§ Task goal
Retype, word for word, every line of the records below starting at the one that contains "with (key_type_hash (fst (k, v))) in Hb." and ending at the one that contains "induction l as"; include both of those lines and nothing more.

§ Recorded information
┄┄┄┄┄┄┄┄┄┄

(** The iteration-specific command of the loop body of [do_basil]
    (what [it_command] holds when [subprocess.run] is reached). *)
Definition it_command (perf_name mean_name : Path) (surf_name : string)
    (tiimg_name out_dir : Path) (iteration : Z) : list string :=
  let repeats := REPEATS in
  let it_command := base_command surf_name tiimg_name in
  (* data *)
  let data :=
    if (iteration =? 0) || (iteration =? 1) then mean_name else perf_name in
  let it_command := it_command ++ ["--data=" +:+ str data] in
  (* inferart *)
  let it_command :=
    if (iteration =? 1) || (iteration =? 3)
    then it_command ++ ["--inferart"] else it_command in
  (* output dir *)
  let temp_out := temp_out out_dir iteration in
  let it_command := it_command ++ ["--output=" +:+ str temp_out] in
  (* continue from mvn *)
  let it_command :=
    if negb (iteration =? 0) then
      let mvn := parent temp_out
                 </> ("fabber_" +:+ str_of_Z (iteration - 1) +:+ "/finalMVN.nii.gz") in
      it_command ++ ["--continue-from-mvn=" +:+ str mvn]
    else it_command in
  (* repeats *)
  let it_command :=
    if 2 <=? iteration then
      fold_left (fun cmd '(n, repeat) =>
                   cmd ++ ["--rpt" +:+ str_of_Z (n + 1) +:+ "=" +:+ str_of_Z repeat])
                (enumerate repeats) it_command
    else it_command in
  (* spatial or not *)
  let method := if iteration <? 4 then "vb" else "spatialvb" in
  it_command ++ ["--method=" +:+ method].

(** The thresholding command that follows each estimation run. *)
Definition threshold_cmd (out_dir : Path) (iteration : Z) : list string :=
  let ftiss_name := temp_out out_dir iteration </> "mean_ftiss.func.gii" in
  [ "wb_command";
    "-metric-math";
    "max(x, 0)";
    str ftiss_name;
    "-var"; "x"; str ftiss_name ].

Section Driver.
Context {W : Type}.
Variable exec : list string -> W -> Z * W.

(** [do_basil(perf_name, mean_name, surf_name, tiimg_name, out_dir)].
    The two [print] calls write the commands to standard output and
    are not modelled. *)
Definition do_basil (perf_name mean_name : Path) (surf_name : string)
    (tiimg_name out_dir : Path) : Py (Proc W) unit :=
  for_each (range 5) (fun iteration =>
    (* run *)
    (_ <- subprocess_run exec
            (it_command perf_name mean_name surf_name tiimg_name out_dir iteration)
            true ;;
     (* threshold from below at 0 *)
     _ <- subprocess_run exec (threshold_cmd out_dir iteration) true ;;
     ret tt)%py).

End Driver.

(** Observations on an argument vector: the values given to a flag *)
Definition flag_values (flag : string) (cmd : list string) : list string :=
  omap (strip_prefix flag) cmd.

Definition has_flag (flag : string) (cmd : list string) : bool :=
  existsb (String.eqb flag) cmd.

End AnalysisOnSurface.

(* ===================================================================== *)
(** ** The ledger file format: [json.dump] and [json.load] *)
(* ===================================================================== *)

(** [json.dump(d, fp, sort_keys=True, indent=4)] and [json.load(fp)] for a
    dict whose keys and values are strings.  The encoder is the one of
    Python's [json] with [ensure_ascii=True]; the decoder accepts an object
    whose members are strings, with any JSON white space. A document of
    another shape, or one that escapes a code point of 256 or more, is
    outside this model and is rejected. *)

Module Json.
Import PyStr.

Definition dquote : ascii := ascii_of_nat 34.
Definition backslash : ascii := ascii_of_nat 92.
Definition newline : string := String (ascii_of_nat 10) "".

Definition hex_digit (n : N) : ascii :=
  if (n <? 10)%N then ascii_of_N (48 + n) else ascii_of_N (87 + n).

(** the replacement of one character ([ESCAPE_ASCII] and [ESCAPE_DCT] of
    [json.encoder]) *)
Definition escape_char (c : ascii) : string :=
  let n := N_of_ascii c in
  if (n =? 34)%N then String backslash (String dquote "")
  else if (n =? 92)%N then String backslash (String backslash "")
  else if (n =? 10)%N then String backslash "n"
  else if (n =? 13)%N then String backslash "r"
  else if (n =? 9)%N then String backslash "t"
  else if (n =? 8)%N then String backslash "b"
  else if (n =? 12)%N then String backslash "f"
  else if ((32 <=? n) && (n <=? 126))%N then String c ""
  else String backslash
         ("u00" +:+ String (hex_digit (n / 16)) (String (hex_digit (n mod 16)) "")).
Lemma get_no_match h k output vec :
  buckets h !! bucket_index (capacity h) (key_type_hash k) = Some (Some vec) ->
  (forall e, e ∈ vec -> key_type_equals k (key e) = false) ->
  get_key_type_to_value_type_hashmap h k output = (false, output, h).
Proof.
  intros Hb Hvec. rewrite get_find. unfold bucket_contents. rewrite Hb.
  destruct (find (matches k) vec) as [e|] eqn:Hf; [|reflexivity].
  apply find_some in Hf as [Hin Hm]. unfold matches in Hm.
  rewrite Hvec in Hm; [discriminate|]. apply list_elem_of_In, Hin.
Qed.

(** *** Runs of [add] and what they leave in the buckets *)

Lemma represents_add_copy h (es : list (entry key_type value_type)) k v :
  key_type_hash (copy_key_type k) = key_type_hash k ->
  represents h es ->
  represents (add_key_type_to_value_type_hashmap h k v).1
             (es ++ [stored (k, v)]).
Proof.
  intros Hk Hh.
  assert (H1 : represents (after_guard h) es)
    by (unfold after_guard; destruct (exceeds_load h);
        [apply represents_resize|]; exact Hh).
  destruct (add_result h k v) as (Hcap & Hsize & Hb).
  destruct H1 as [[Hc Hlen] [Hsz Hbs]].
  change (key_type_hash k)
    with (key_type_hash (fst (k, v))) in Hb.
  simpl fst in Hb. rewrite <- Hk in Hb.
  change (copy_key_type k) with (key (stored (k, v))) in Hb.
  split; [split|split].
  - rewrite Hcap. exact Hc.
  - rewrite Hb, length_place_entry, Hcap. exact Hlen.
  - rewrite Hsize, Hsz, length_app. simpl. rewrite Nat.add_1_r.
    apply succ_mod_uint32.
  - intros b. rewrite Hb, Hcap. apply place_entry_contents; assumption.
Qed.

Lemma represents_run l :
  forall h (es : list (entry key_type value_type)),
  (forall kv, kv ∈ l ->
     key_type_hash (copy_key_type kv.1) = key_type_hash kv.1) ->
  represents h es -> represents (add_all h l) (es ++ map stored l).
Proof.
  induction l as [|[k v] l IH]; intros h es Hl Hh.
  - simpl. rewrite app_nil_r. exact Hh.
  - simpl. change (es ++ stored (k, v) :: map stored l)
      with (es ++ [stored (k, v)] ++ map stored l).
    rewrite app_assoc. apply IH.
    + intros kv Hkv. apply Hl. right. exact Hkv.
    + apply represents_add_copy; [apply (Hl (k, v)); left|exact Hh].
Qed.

┄┄┄┄┄┄┄┄┄┄

§ Task response
    with (key_type_hash (fst (k, v))) in Hb.
  simpl fst in Hb. rewrite <- Hk in Hb.
  change (copy_key_type k) with (key (stored (k, v))) in Hb.
  split; [split|split].
  - rewrite Hcap. exact Hc.
  - rewrite Hb, length_place_entry, Hcap. exact Hlen.
  - rewrite Hsize, Hsz, length_app. simpl. rewrite Nat.add_1_r.
    apply succ_mod_uint32.
  - intros b. rewrite Hb, Hcap. apply place_entry_contents; assumption.
Qed.

Lemma represents_run l :
  forall h (es : list (entry key_type value_type)),
  (forall kv, kv ∈ l ->
     key_type_hash (copy_key_type kv.1) = key_type_hash kv.1) ->
  represents h es -> represents (add_all h l) (es ++ map stored l).
Proof.
  induction l as [|[k v] l IH]; intros h es Hl Hh.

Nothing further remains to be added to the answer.